Extracted data –
[Start of Attachment]

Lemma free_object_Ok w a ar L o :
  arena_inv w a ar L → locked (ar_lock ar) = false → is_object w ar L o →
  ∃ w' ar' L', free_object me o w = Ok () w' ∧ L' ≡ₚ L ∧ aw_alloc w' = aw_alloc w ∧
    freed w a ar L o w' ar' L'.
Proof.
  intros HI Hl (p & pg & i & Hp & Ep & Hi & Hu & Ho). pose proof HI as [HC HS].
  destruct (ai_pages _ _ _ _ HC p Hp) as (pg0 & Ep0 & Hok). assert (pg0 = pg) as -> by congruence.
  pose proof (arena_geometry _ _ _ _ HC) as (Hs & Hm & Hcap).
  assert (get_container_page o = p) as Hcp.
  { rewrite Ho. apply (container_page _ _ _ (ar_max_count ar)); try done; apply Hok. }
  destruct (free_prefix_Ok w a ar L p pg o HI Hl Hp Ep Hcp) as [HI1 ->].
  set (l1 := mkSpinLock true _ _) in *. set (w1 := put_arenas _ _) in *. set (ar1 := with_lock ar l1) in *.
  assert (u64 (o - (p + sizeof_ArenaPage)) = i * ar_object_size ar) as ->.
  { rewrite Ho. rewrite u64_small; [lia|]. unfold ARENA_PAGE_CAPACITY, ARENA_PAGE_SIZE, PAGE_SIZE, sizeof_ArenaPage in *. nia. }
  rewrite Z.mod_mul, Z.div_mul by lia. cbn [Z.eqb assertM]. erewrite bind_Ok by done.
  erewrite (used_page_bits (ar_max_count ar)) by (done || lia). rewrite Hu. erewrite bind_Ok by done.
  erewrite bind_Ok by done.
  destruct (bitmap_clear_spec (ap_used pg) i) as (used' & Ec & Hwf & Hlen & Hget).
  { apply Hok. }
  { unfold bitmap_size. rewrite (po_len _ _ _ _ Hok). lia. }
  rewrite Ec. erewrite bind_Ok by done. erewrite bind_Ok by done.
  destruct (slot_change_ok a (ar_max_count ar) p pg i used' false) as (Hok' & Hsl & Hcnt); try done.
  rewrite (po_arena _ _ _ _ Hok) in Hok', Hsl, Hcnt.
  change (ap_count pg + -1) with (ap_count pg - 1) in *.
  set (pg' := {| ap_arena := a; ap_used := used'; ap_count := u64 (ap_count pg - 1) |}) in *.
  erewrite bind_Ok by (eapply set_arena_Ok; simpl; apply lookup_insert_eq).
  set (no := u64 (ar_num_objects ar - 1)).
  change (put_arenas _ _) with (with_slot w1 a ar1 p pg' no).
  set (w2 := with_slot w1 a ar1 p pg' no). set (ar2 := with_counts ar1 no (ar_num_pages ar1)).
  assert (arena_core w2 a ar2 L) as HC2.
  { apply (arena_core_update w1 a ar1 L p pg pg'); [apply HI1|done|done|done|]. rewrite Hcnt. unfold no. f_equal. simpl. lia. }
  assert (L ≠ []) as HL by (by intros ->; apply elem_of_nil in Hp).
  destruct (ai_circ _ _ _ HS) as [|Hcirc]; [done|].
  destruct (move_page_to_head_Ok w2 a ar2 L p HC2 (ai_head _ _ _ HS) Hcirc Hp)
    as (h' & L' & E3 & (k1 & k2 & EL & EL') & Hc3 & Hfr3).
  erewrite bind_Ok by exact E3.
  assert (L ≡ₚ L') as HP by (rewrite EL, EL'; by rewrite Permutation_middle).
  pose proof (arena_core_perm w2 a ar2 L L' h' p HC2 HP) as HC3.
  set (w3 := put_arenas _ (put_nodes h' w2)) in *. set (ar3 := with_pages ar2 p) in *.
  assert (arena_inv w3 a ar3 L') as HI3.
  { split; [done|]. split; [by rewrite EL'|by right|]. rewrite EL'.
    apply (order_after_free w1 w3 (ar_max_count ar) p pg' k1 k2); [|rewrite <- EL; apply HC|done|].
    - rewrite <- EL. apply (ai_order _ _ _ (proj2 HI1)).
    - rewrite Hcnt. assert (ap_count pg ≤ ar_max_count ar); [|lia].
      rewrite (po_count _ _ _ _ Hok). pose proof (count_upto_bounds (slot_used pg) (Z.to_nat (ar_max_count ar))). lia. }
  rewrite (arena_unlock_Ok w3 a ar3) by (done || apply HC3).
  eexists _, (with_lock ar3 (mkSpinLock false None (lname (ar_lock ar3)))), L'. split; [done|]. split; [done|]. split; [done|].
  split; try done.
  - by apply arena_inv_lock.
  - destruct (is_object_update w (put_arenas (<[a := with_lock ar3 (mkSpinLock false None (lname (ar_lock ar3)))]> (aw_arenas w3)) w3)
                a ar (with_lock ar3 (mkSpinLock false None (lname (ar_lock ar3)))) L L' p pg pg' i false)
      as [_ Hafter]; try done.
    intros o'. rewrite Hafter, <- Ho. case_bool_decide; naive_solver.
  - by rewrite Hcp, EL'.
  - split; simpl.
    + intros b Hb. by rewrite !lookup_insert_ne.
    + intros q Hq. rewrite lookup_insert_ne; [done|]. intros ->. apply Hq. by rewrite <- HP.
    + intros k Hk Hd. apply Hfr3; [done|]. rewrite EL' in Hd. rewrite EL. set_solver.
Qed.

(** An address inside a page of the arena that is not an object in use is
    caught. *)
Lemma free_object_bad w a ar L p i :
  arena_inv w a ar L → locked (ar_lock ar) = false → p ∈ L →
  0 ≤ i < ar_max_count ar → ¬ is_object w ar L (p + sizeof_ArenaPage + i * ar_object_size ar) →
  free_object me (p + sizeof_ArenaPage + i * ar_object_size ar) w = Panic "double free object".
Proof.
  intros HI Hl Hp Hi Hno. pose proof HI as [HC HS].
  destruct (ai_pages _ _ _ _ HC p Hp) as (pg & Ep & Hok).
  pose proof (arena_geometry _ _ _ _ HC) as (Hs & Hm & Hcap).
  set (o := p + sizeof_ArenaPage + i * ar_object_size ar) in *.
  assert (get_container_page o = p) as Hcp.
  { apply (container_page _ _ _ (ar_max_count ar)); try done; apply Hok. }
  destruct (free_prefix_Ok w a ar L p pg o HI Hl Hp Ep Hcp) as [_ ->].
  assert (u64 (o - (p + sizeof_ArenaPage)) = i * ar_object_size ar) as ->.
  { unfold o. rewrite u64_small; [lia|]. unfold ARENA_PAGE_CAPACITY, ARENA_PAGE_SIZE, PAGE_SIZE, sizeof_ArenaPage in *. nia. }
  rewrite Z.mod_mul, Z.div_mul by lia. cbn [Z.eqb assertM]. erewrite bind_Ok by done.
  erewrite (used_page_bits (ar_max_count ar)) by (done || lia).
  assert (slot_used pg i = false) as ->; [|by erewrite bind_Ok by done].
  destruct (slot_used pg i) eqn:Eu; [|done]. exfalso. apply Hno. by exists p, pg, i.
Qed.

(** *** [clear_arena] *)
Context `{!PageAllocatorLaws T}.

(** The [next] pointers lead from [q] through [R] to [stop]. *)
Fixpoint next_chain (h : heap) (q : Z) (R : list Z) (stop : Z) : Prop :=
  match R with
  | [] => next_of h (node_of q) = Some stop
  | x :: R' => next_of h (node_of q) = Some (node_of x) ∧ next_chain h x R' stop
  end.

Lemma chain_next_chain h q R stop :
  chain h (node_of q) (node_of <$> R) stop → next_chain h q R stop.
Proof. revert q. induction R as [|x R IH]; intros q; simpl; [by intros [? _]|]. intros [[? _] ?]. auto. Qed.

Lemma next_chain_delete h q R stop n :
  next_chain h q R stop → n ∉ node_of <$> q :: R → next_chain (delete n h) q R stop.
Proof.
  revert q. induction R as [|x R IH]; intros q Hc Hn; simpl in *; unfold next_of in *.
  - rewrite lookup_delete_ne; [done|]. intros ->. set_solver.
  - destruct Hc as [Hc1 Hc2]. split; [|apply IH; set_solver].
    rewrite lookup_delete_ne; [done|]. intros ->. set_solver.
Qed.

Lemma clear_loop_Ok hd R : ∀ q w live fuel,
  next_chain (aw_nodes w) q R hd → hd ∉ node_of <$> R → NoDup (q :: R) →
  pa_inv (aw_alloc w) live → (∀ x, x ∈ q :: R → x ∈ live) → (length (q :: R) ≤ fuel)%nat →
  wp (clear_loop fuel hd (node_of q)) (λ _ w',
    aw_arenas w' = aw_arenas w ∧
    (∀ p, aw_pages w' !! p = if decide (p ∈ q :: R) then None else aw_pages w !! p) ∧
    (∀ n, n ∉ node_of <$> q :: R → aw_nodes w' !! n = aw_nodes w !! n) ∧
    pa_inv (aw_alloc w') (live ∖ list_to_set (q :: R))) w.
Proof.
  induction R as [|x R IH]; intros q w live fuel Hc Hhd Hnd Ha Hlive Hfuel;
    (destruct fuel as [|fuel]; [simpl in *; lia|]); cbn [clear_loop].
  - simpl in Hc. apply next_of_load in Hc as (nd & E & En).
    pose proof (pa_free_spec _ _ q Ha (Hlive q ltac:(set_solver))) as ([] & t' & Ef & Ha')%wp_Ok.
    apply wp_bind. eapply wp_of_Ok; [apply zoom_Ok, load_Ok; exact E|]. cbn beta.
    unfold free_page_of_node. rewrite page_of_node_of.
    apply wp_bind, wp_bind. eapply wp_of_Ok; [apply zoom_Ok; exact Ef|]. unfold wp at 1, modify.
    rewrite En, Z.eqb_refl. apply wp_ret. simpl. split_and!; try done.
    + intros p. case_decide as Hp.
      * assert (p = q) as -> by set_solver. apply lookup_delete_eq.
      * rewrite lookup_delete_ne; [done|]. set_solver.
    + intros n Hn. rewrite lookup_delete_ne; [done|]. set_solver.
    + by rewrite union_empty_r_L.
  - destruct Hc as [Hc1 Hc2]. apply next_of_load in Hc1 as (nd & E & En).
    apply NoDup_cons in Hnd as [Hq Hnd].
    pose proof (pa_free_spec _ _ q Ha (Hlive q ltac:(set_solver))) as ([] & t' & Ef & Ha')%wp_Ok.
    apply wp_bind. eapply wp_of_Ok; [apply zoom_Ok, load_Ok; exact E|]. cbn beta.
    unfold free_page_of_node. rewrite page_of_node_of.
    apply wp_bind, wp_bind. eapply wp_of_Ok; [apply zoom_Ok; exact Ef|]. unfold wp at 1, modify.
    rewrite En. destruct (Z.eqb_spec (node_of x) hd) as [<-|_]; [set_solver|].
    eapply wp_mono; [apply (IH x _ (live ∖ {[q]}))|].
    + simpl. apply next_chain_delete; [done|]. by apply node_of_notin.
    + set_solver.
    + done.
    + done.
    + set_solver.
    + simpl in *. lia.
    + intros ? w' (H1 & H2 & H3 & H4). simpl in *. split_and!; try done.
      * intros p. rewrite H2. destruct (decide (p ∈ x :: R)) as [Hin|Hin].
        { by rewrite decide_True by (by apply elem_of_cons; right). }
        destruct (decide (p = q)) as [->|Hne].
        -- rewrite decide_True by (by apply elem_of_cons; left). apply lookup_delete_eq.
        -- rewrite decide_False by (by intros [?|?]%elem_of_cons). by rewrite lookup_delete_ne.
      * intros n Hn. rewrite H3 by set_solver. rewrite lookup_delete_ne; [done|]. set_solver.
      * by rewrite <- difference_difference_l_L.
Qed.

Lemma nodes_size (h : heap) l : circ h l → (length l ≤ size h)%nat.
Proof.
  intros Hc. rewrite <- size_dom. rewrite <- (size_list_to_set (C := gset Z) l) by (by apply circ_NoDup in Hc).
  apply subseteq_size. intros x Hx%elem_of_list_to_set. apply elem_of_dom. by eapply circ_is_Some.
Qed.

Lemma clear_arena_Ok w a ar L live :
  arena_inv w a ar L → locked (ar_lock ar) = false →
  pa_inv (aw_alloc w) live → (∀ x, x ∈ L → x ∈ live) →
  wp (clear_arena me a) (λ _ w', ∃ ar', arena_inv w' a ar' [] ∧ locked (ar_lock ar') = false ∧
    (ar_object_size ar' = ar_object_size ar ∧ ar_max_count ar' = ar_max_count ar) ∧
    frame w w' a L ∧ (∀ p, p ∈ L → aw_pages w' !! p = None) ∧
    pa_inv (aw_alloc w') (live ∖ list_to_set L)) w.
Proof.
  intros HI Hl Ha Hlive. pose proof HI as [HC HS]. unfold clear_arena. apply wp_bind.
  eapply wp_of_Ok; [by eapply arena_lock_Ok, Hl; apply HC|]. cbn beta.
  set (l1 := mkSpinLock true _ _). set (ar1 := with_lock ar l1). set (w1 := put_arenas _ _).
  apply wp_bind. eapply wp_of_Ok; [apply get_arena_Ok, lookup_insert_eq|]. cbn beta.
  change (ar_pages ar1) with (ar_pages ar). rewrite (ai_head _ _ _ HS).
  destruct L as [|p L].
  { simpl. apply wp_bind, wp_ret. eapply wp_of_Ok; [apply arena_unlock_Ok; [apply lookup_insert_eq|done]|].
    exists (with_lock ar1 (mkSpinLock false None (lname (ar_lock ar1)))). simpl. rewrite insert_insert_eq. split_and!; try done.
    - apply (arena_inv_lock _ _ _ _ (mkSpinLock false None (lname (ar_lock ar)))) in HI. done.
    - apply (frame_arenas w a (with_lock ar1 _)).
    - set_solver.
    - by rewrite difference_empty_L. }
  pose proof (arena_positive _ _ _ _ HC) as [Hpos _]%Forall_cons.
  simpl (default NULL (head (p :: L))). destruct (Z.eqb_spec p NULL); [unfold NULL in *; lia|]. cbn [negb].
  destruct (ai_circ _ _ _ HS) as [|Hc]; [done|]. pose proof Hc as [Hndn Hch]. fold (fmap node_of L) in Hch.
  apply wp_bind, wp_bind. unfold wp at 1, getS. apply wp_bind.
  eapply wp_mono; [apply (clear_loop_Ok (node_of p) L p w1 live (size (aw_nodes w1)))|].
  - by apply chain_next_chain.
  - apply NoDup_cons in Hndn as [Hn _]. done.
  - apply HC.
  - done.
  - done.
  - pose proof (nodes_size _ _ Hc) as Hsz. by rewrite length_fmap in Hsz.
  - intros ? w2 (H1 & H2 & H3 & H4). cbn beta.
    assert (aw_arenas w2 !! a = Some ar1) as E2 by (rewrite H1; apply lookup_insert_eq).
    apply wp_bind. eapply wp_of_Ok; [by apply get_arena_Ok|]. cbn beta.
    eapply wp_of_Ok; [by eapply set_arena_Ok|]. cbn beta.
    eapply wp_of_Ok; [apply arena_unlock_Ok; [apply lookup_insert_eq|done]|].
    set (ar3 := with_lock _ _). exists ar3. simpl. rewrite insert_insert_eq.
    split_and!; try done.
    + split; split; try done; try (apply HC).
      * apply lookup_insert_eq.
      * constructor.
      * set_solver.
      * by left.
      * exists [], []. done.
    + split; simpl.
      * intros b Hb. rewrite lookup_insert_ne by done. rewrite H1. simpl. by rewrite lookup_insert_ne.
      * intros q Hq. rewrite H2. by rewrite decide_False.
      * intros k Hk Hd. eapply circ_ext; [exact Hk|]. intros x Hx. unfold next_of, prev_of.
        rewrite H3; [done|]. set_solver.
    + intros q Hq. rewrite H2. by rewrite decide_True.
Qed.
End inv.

[End of Attachment]

Task to complete –
What is the number of lines in the data that hold the word "Hcirc"? Reply with that number and nothing else.

Response to the task –
2